Emergent Incident Response for Unmanned Warehouses with Multi-agent Systems*
Guo, Yibo, Li, Mingxin, Zong, Jingting, Xu, Mingliang
Unmanned warehouses are an important part of logistics, and improving their operational efficiency can effectively enhance service efficiency. However, due to the complexity of unmanned warehouse systems and their susceptibility to errors, incidents may occur during their operation, most often in inbound and outbound operations, which can decrease operational efficiency. Hence it is crucial to to improve the response to such incidents. This paper proposes a collaborative optimization algorithm for emergent incident response based on Safe-MADDPG. To meet safety requirements during emergent incident response, we investigated the intrinsic hidden relationships between various factors.
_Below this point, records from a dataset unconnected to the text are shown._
(* ===== verification/Http.v ===== *)
(** * exceptions and drivers/http: the REST surface

    Errors of the use cases become [ApiError]s, and the error handler of the
    server turns whatever a route returned into a response.  The loyalty
    controller binds requests to the buses of [Cqrs]; two routes report on the
    master process.  echo is not part of the repository: a request is the data
    the code reads from it, a handler returns the response it writes or an
    error, and the outcome of binding a body is an argument.  So is [JSON], what
    [c.JSON] returns for a response: it can fail, in encoding or in writing, and
    a write that fails may have sent a part already. *)

From S2P Require Import Prelude GoStr GoFloat GoJson Drivers LoyaltyDomain Cqrs LoyaltyApp LoyaltyRepo LoyaltyGuarantees Paginate.

(** ** exceptions *)

Definition Status : Type := Z.
Definition Status_Error : Status := 0%Z.
Definition ValidationException : Status := 1%Z.

Definition statusNames : gmap Z string :=
  {[ Status_Error := "ERROR"; ValidationException := "INVALID_INPUT" ]}.

Definition Status_String (o : Status) : string :=
  match statusNames !! o with
  | Some name => name
  | None => "unknown"
  end.

Definition NewBaseException (code : Z) (message : string) : error := BaseExc code 0 message.

(** [(b *BaseException) WithStatus] *)
Definition BaseException_WithStatus (b : error) (status : Status) : error :=
  match b with
  | BaseExc code _ msg => BaseExc code status msg
  | e => e
  end.

(** [errors.As(err, &srvErr)] with [srvErr *BaseException]: the first one along
    the wrapping chain, depth first through joined errors. *)
Fixpoint as_base (e : error) : option (Z * Status * string) :=
  match e with
  | BaseExc code status msg => Some (code, status, msg)
  | Wrap _ _ i => as_base i
  | Joined es => (fix first (l : list error) : option (Z * Status * string) :=
                    match l with
                    | [] => None
                    | x :: l' => match as_base x with Some b => Some b | None => first l' end
                    end) es
  | _ => None
  end.

(** ** drivers/http/api/api_error.go *)

Record ApiError : Type := mkApiError {
  ae_Code : Z;
  ae_RequestId : string;
  ae_Message : string;
  ae_Status : string;
  ae_Time : Z;
  ae_rawData : option string;
}.

Definition NewApiError (now : Z) (status : Z) (message : string) (data : option string) : ApiError :=
  mkApiError status "" (TrimSpace message) "" now data.

Definition ApiError_WithStatus (b : ApiError) (status : Status) : ApiError :=
  mkApiError (ae_Code b) (ae_RequestId b) (ae_Message b) (Status_String status) (ae_Time b)
             (ae_rawData b).

Definition ApiError_Error (e : ApiError) : string := ae_Message e.

Definition RawData (e : ApiError) : option string := ae_rawData e.

Definition or_default (message default_message : string) : string :=
  if bool_decide (message = "") then default_message else message.

Definition NewNotFoundError (now : Z) (message : string) (data : option string) : ApiError :=
  NewApiError now 404 (or_default message "The requested resource wasn't found.") data.

Definition NewBadRequestError (now : Z) (message : string) (data : option string) : ApiError :=
  ApiError_WithStatus
    (NewApiError now 400 (or_default message "Something went wrong while processing your request.") data)
    Status_Error.

Definition NewForbiddenError (now : Z) (message : string) (data : option string) : ApiError :=
  NewApiError now 403 (or_default message "You are not allowed to perform this request.") data.

Definition NewUnauthorizedError (now : Z) (message : string) (data : option string) : ApiError :=
  ApiError_WithStatus
    (NewApiError now 401 (or_default message "Missing or invalid authentication token.") data)
    Status_Error.

Definition NewInternalServerError (now : Z) (err : error) : ApiError :=
  ApiError_WithStatus (NewApiError now 500 (Error err) None) Status_Error.

Definition NewServiceError (now : Z) (err : error) : ApiError :=
  match as_base err with
  | Some (code, status, msg) => ApiError_WithStatus (NewApiError now code msg None) status
  | None => NewInternalServerError now err
  end.

(** [marshalled] is what [json.Marshal(err)] gives. *)
Definition NewValidationErrorV2 (now : Z) (err : error) (marshalled : string + error) : ApiError :=
  match marshalled with
  | inr errParse => ApiError_WithStatus (NewApiError now 500 (Error errParse) None) Status_Error
  | inl b => ApiError_WithStatus (NewApiError now 422 (Error err) (Some b)) Status_Error
  end.

Definition encode_ApiError (e : ApiError) : json :=
  JObj ([("code", JNum (ae_Code e)); ("request_id", JStr (ae_RequestId e));
         ("message", JStr (ae_Message e))] ++
        (if bool_decide (ae_Status e = "") then [] else [("event_code", JStr (ae_Status e))]) ++
        [("time", JTime (ae_Time e))]).

(** ** Responses *)

Inductive body : Type := JsonBody (j : json) | TextBody (s : string).

Record response : Type := mkResponse { rs_code : Z; rs_body : body }.

(** An error a route returns: an [*echo.HTTPError], an [*ApiError], an error
    wrapping another, or any other error. *)
Inductive herror : Type :=
| HEcho (code : Z) (msg : string) (internal : option herror)
| HApi (e : ApiError)
| HWrap (text : string) (inner : herror)
| HErr (e : error).

Inductive hresult : Type := Responds (r : response) | Fails (e : herror).

(** [errors.As(err, &errorApp)] with [errorApp *ApiError]. *)
Fixpoint as_api (e : herror) : option ApiError :=
  match e with
  | HApi a => Some a
  | HWrap _ i => as_api i
  | HEcho _ _ (Some i) => as_api i
  | _ => None
  end.

(** ** drivers/http/httperrorhandler.go *)

(** The two headers: of the request, and of the response under construction. *)
Definition GetRequestId (request_header response_header : string) : string :=
  if bool_decide (request_header = "") then response_header else request_header.

Inductive handled : Type := Sent (r : response) | Exits (msg : string).

Definition generic_message : string := "Oops something went wrong, Contact Developer for the issue".

(** A response the client gets, unless [c.JSON] fails: then the process ends. *)
Definition send (JSON : response → goerror) (r : response) : handled :=
  match JSON r with
  | Some e => Exits ("Cannot return anything " +:+ Error e)
  | None => Sent r
  end.

(** [requestId] is the request's id. *)
Definition HttpErrorHandler (mode : string) (requestId : string) (JSON : response → goerror) (err : herror) :
    handled :=
  let '(code, errorApp) :=
    match err with
    | HEcho code _ _ => (code, None)
    | _ =>
        match as_api err with
        | Some a =>
            let message := if bool_decide (mode = "production" ∧ ae_Code a = 500%Z)
                           then generic_message else ae_Message a in
            (ae_Code a, Some (mkApiError (ae_Code a) requestId message (ae_Status a) (ae_Time a)
                                         (ae_rawData a)))
        | None => (500%Z, None)
        end
    end in
  send JSON (mkResponse code (JsonBody (match errorApp with
                                        | Some a => encode_ApiError a
                                        | None => JNull
                                        end))).

(** ** drivers/http/api/api_response.go *)

Definition encode_ApiResponse (path : string) (now : Z) (data : json) (code : Z) : json :=
  JObj [("path", JStr path); ("time", JTime now); ("data", data); ("code", JNum code);
        ("request_id", JStr "")].

(** [return c.JSON(...)] *)
Definition return_JSON (JSON : response → goerror) (r : response) : hresult :=
  match JSON r with
  | Some e => Fails (HErr e)
  | None => Responds r
  end.

Definition NewApiResponse (JSON : response → goerror) (path : string) (now : Z) (data : json) (code : Z) :
    hresult :=
  return_JSON JSON (mkResponse code (JsonBody (encode_ApiResponse path now data code))).

(** The fields of [Paginate] under the raw text of their json tags, over the data
    under the caller's key; [Offset] has the tag [-]. *)
Definition paginate_fields (p : Paginate) : list (string * json) :=
  [("page", JStr (pg_Page p)); ("page_size", JStr (pg_PageSize p)); ("-", JNum (pg_Offset p));
   ("total", JNum (pg_Total p)); ("page_count", JNum (pg_PageCount p))].

Definition NewApiPaginationResponse (JSON : response → goerror) (key : string) (meta : option Paginate)
    (data : json) (code : Z) : outcome hresult :=
  match meta with
  | None => Panics "invalid memory address or nil pointer dereference"
  | Some p =>
      let res := fold_left (λ (m : gmap string json) '(k, v), <[k := v]> m) (paginate_fields p)
                           {[ key := data ]} in
      Returns (return_JSON JSON (mkResponse code (JsonBody (JObj (map_to_list res)))))
  end.

Definition encode_credit_response (r : CreditLoyaltyResponse) : json :=
  JObj [("LoyaltyAccountID", JStr (cs_LoyaltyAccountID r)); ("NewBalance", JNum (cs_NewBalance r));
        ("NewTier", JStr (cs_NewTier r))].

Definition encode_balance_response (r : GetLoyaltyBalanceResponse) : json :=
  JObj [("LoyaltyAccountID", JStr (gr_LoyaltyAccountID r)); ("CustomerID", JStr (gr_CustomerID r));
        ("Balance", JNum (gr_Balance r)); ("Tier", JStr (gr_Tier r))].

(** ** drivers/http/api/loyalty.go *)

Definition LoyaltyController_Register (prefix : string) : list (string * string * string) :=
  [("GET", prefix +:+ "/v1/loyalty", "GetBalance"); ("POST", prefix +:+ "/v1/loyalty/credit", "CreditPoints")].

Section controller.
Context {W : Type} (JSON : response → goerror) (now : Z).

Definition Controller_GetBalance (Ask : Query → M W (reply * goerror)) (path customer_id : string) :
    M W hresult :=
  r ← Ask (QryGetBalance (mkBalanceReq customer_id));
  match r.2 with
  | Some err => mret (Fails (HApi (NewServiceError now err)))
  | None =>
      match r.1 with
      | ReplyBalance b => mret (NewApiResponse JSON path now (encode_balance_response b) 200)
      | _ => panic "interface conversion"
      end
  end.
By obtaining constraint information of agents during the emergent incident response process and of the dynamic environment of unmanned warehouses on agents, the algorithm reduces safety risks and avoids the occurrence of chain accidents; this enables an unmanned system to complete emergent incident response tasks and achieve its optimization objectives: (1) minimizing the losses caused by emergent incidents; and (2) maximizing the operational efficiency of inbound and outbound operations during the response process. A series of experiments conducted in a simulated unmanned warehouse scenario demonstrate the effectiveness of the proposed method.